Okereke knew fellow East London guitarist Russell Lissack through friends, and the pair established Bloc Party in 1999 at the Reading Festival. Bass player Gordon Moakes answered an advertisement placed in the New Musical Express in 2000, and in 2003 Matt Tong became the band's drummer after eight others had held the role. Okereke did not reveal to his parents that he was a musician until Bloc Party were signed; he then quit university.

Bloc Party's debut album, Silent Alarm, charted at number 3 on the UK Album Charts, and its fast pace was likened to post-punk band Gang of Four, a band that Okereke said he had never heard of. Okereke reflected in 2007 that the album's lyrics were too abstract, and that he had been inspired by the Smiths to write more direct lyrics.

The band released their second album A Weekend in the City in February 2007, peaking at No. 12 on the Billboard 200 in the United States and No. 2 in the UK Albums Chart. For the album, Okereke chose more personal and political subjects for songs. A family friend, Christopher Alaneme, had been murdered in a racist attack, while London bartender David Morley was beaten to death in a possibly homophobic "happy slapping" incident. Okereke said that these events, combined with the 7 July London bombings, "galvanised [his] mindset" and prompted him to make the lyrics "dark, bigger and quite abrasive". The song "SRXT" was named after the antidepressant seroxat and inspired by two of Okereke's university friends attempting suicide. The first single, "The Prayer", reached No. 4 on the UK Singles Chart, still the group's highest placing. The next single, "I Still Remember," was the album's first in the US.

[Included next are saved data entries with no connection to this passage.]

(** X16.  Exercise 1 releases its capture and its writer whenever it reaches
    the end of the function. *)
Lemma contrast_completion_releases env cv input_path output_path mode v :
  env_source env input_path = Some v ->
  video_frames v = [] \/ video_frame_count v <> 0%Z ->
  all_released (snd (Exer1.run env cv input_path output_path mode)).
Proof.
  intros Hsrc Hnz.
  rewrite (contrast_completes env cv input_path output_path mode v Hsrc Hnz).
  unfold all_released. cbn [snd captures writers].
  split; repeat constructor.
Qed.

(** The bound given to the [while] loop of exercise 1 is never
    exhausted: a run returns or raises. *)
Lemma contrast_never_out_of_fuel env cv input_path output_path mode :
  fst (Exer1.run env cv input_path output_path mode) <> OutOfFuel.
Proof.
  destruct (env_source env input_path) as [v|] eqn:Hsrc.
  - destruct (video_frames v) as [|frame rest] eqn:Hframes.
    + rewrite (contrast_completes env cv input_path output_path mode v
                 Hsrc (or_introl Hframes)). discriminate.
    + destruct (Z.eq_dec (video_frame_count v) 0) as [Hz | Hnz].
      * rewrite (contrast_raises env cv input_path output_path mode v
                   Hsrc frame rest Hz Hframes). discriminate.
      * rewrite (contrast_completes env cv input_path output_path mode v
                   Hsrc (or_intror Hnz)). discriminate.
  - rewrite (contrast_no_source env cv input_path output_path mode Hsrc).
    discriminate.
Qed.

(** ** Dimensions of what is written *)

Lemma contrast_outputs_dims cv mode total_frames w h :
  forall frames frame_idx,
    Forall (fun f => frame_dims f w h) frames ->
    Forall (fun f => written_dims f w h)
           (contrast_outputs cv mode total_frames frame_idx frames).
Proof.
  induction frames as [|frame rest IH]; intros frame_idx Hall;
    cbn [contrast_outputs]; [constructor|].
  inversion Hall as [|? ? Hf Hrest]; subst.
  constructor; [|now apply IH].
  cbn [written_dims]. now apply adjusted_dims.
Qed.

Lemma rotation_outputs_dims cv final_angle total_frames w h indices frames :
  ImgprocContract cv ->
  Forall (fun f => frame_dims f w h) frames ->
  Forall (fun f => written_dims f w h)
         (normal_outputs cv final_angle w h total_frames
            (combine indices frames))
  /\ Forall (fun f => written_dims f w h)
            (scaled_outputs cv final_angle w h total_frames
               (combine indices frames)).
Proof.
  intros Hcv Hall. rewrite Forall_forall in Hall.
  unfold normal_outputs, scaled_outputs.
  split; apply Forall_map, Forall_forall; intros [i f] Hin;
    apply in_combine_r in Hin;
    destruct (frame_dims_height _ _ _ (Hall f Hin)) as [Hw Hh];
    cbn [written_dims fst snd];
    now apply rotated_dims.
Qed.


Lemma tiny_frame_dims : frame_dims tiny_frame 2 1.
Proof.
  unfold frame_dims, tiny_frame. split; [lia|]. split; [reflexivity|].
  repeat constructor.
Qed.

Okereke responded critically to comments made by Liam and Noel Gallagher of Oasis in early 2007. Liam called Bloc Party "a band off of University Challenge" while Noel dismissed them as "indie shit". Okereke replied by calling Oasis "the most overrated and pernicious band of all time" and that "They have made stupidity hip". He opined that despite Oasis' love of the Beatles, they did not evolve like their heroes and were "repetitive Luddites". When Oasis cancelled their headlining set at the Rock en Seine festival in August 2009 and eventually broke up, Okereke broke the news to the crowd and referred to the Gallaghers as "those inbred twins".

The third album released by the band, Intimacy, was initially only made available for purchase on their website as a download on 21 August 2008. The record was released in compact disc form on 24 October 2008, with Wichita Recordings as the primary label. It peaked at number 8 on the UK Albums Chart and entered the Billboard 200 in the United States at number 18.

Okereke made a guest appearance on Tiësto's song "It's Not the Things You Say" on his album Kaleidoscope, released 6 October 2009 and also Martin Solveig's 'Ready 2 Go', after which Bloc Party went on hiatus.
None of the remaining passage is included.